# [PROBLEM REQUIREMENTS]
From the first line of the data below, copy each line up to the one containing "auto with lia].", and include that line too.
::::::::
Lemma addport_ok name slot A s e0 e : console_ok A s e0 e -> no_comma name -> 0 <= slot < 65536 -> U name -> (length name < 16)%nat -> a_index A < 255 ->
  exists s' e' B, usr_cmd_addport system (Some (name ++ comma :: dec slot)) s e = Some (s', e') /\
    (if a_custom A then adds name slot A B else B = A) /\ console_ok B s' e0 e' /\ cm_stdin s' = cm_stdin s /\ a_index A <= a_index B <= a_index A + 1.
Proof.
  intros Ok Hc Hs HUn Ln Hx. unfold usr_cmd_addport. rewrite (cs_custom _ _ (co_config _ _ _ _ Ok)).
  destruct (a_custom A) eqn:Eu; cbn [negb]; [|exists s, e, A; auto with lia].
  rewrite run_bind, split_typed by done. set (s1 := set_cm_cf _ s). assert (console_ok A s1 e0 e) as Ok1 by now apply strtok_ok.
  change (default None ([Some name; Some (dec slot)] !! 0%nat)) with (Some name). cbv beta iota. rewrite run_bind, slot_named by done. rewrite run_bind.
  pose proof (slot_found A s1 e0 e slot Ok1 ltac:(lia)) as Hf. destruct (a_slots A !! slot) as [a|] eqn:Ea.
  - destruct Hf as (p & c & -> & Hp & Hid & Ha). cbn [lift]. destruct (adding_ok A s1 e0 e p c name Ok1 Hp HUn Ln Hx) as (ret & d & e' & B & E & Hadd & OkB & Hi).
    exists (set_cm_d d s1), e', B. rewrite run_bind, E. rewrite Hid in Hadd. auto.
  - rewrite Hf. cbn [lift]. exists s1, e, A. split; [reflexivity|]. split; [unfold adds; now rewrite Ea|]. split; [exact Ok1|]. split; [done|lia].
Qed.

Lemma delport_ok name slot A s e0 e : console_ok A s e0 e -> no_comma name -> 0 <= slot < 65536 -> U name ->
  exists s' e' B, usr_cmd_delport system self (Some (name ++ comma :: dec slot)) s e = Some (s', e') /\
    (if a_custom A then deletes name slot A B else B = A) /\ console_ok B s' e0 e' /\ cm_stdin s' = cm_stdin s /\ a_index B = a_index A.
Proof.
  intros Ok Hc Hs HUn. unfold usr_cmd_delport. rewrite (cs_custom _ _ (co_config _ _ _ _ Ok)).
  destruct (a_custom A) eqn:Eu; cbn [negb]; [|exists s, e, A; auto].
  rewrite run_bind, split_typed by done. set (s1 := set_cm_cf _ s). assert (console_ok A s1 e0 e) as Ok1 by now apply strtok_ok.
  change (default None ([Some name; Some (dec slot)] !! 0%nat)) with (Some name). cbv beta iota. rewrite run_bind, slot_named by done. rewrite run_bind.
  pose proof (slot_found A s1 e0 e slot Ok1 ltac:(lia)) as Hf. destruct (a_slots A !! slot) as [a|] eqn:Ea.
  - destruct Hf as (p & c & -> & Hp & Hid & Ha). cbn [lift]. destruct (deleting_ok A s1 e0 e p c name Ok1 Hp HUn) as (ret & d & e' & B & E & Hr & Hdel & OkB & Hi).
    exists (set_cm_d d s1), e', B. rewrite run_bind, E. rewrite Hid in Hdel. destruct Hr as [-> | ->]; cbn; auto.
  - rewrite Hf. cbn [lift]. exists s1, e, A. split; [reflexivity|]. split; [unfold deletes; now rewrite Ea|]. auto.
Qed.

(** ** [clear_resource] *)

(** A loop over the slots that works on each. *)
Lemma each_slot_maps f dp e (R : pof_local_resource -> pof_local_resource -> Prop) : res_ok (slotMap dp) ->
  (forall q c, r_heap (slotMap dp) !! q = Some c -> exists ret lr', f (c_obj c) e = Some ((ret, lr'), e) /\ R (c_obj c) lr' /\ lr_slotID lr' = lr_slotID (c_obj c)) ->
  exists ret ss, each_slot f dp e = Some ((ret, set_slots ss dp), e) /\ res_ok ss /\
    forall q, reworked R (r_heap (slotMap dp) !! q) (r_heap ss !! q).
Proof.
  intros Ok Hf. unfold each_slot.
  match goal with |- context [HMAP_NODES_IN_STRUCT_TRAVERSE _ ?body _] =>
    destruct (traverse_reworks (R := Empty_set) snd body (fun _ => True) R (POF_OK, slotMap dp) e Ok I) as ([ret ss] & E & _ & Oss & H) end.
  - intros p c [r1 ss1] _ Hp0 Hp. cbn [snd] in *. destruct (Hf p c Hp0) as (r2 & lr2 & E2 & HR & Hid).
    destruct (r_heap ss1 !! p) as [c1|] eqn:Hp1; [|done]. injection Hp as Eo.
    eexists (r2, _), lr2. cbv beta iota. unfold res_load, res_store. rewrite run_bind, Hp1. cbn [mbind option_bind lift]. rewrite Eo, run_bind, E2, run_bind.
    cbn [lift]. split; [reflexivity|]. auto.
  - exists ret, ss. rewrite run_bind. cbn [snd] in *. rewrite E. auto.
Qed.

Lemma clear_fine lr e : slot_fine lr -> exists lr', poflr_clear_resource lr e = Some ((POF_OK, lr'), e) /\
  slot_fine lr' /\ abs_slot lr' = cleared (abs_slot lr) /\ lr_slotID lr' = lr_slotID lr.
Proof.
  intros [R P N L]. destruct (clear_resource_empties lr e R) as (lr' & E & R' & (T & G & M & C) & Cp & _ & _ & _ & _ & Nm & Id & O).
  exists lr'. split; [exact E|]. assert (forall q, obj_at (bare lr') q = set_of_enable POFE_DISABLE <$> obj_at (bare lr) q) as Ho by exact O.
  split; [|split; [unfold abs_slot, cleared; cbn; now rewrite T, G, M, C, Cp|exact Id]]. split.
  - exact R'.
  - destruct (pm_ok_objs (bare lr) (lr_ports lr') (set_of_enable POFE_DISABLE) P (ro_ports _ R') O (fun _ => eq_refl)) as [H1 H2 H3 H4 H5 H6];
      [intros port [? ? ? ? ?]; now split|]. split; unfold obj_at, node_at in *; cbn [pm_lr with_lr bare] in *; rewrite ?Nm; auto.
  - intros q port. rewrite Ho. destruct (obj_at (bare lr) q) as [port0|] eqn:Eq; [|done]. intros [= <-]. exact (N q port0 Eq).
  - intros q port. rewrite Ho. destruct (obj_at (bare lr) q) as [port0|] eqn:Eq; [|done]. intros [= <-]. exact (L q port0 Eq).
Qed.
::::::::
# [SOLUTION TO THE EXERCISE]
Lemma addport_ok name slot A s e0 e : console_ok A s e0 e -> no_comma name -> 0 <= slot < 65536 -> U name -> (length name < 16)%nat -> a_index A < 255 ->
  exists s' e' B, usr_cmd_addport system (Some (name ++ comma :: dec slot)) s e = Some (s', e') /\
    (if a_custom A then adds name slot A B else B = A) /\ console_ok B s' e0 e' /\ cm_stdin s' = cm_stdin s /\ a_index A <= a_index B <= a_index A + 1.
Proof.
  intros Ok Hc Hs HUn Ln Hx. unfold usr_cmd_addport. rewrite (cs_custom _ _ (co_config _ _ _ _ Ok)).
  destruct (a_custom A) eqn:Eu; cbn [negb]; [|exists s, e, A; auto with lia].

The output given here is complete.